Filters the given ExperimentData based on a subset of parameters.
Args:
experiment_data (ExperimentData): The original experiment data.
subset (pd.DataFrame): The subset of parameters to filter by.
Returns:
ExperimentData: A new ExperimentData instance containing only the filtered data.
"""
# Ensure the subset indices align with parameters_list
subset_indices = subset.index.tolist()
# Debug: Print subset indices
print(f"Filtering based on parameter subset indices: {subset_indices}")
# Deepcopy to avoid mutating the original data
new_experiment = deepcopy(experiment_data.experiment)
new_data = deepcopy(experiment_data.data)
# Filter the experiment_instances
new_experiment.experiment_instances = [
new_experiment.experiment_instances[i] for i in subset_indices
]
# Filter the parameters_list
new_experiment.parameters_list = [
new_experiment.parameters_list[i] for i in subset_indices
]
# Filter the MeasurementDataCollection
if isinstance(new_data.collection, list):
new_data.collection = [new_data.collection[i] for i in subset_indices]

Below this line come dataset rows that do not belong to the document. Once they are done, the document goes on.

(** * InteraktywnyGrafikPlaner: board model, column validation and history

    A shallow embedding of the domain model of the planner and of its
    undo/redo engine, followed by the properties stated about them.

    Sources embedded here:
    - [models/TileState.js], [models/Tile.js], [models/Row.js],
      [models/Column.js], [models/Board.js]: the class based model;
    - [services/HistoryManager.js] (the renderer carries a copy of it);
    - [renderer/renderer.js]: [BoardStateManager], the plain-object variant
      of the board.  Two copies of the renderer exist; the later one adds
      [year]/[weekNumber] to the state and the methods [moveRowUp],
      [moveRowDown], [_swapRows]; everything else is identical.  The later
      one is the one embedded.

    Conventions.  A JavaScript array is a [list] in array order (index 0 is
    the head).  Positions handed to the model are integers ([Z]): the source
    guards them with [>= 0] and [< length], so negative positions are inputs
    the code really sees.  [undefined] results of an array read are [None].
    The [year] and [weekNumber] of the state come from [parseInt] of an
    input field and may be [NaN]; they are [JS.number]s.
    Objects are mutated in place by the source; here every method returns the
    object after the call next to its JavaScript return value. *)

From Stdlib Require Import ZArith NArith List Lia DecimalString DecimalN.
From stdpp Require Import base option list strings.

elif isinstance(new_data.collection, MeasurementDataCollection):
# Assuming MeasurementDataCollection has a 'collection' attribute that's a list
new_data.collection.collection = [
new_data.collection.collection[i] for i in subset_indices
]
else:
raise TypeError("Unsupported MeasurementDataCollection type.")
# Create and return the new ExperimentData
filtered_experiment_data = ExperimentData(experiment=new_experiment, data=new_data)
return filtered_experiment_data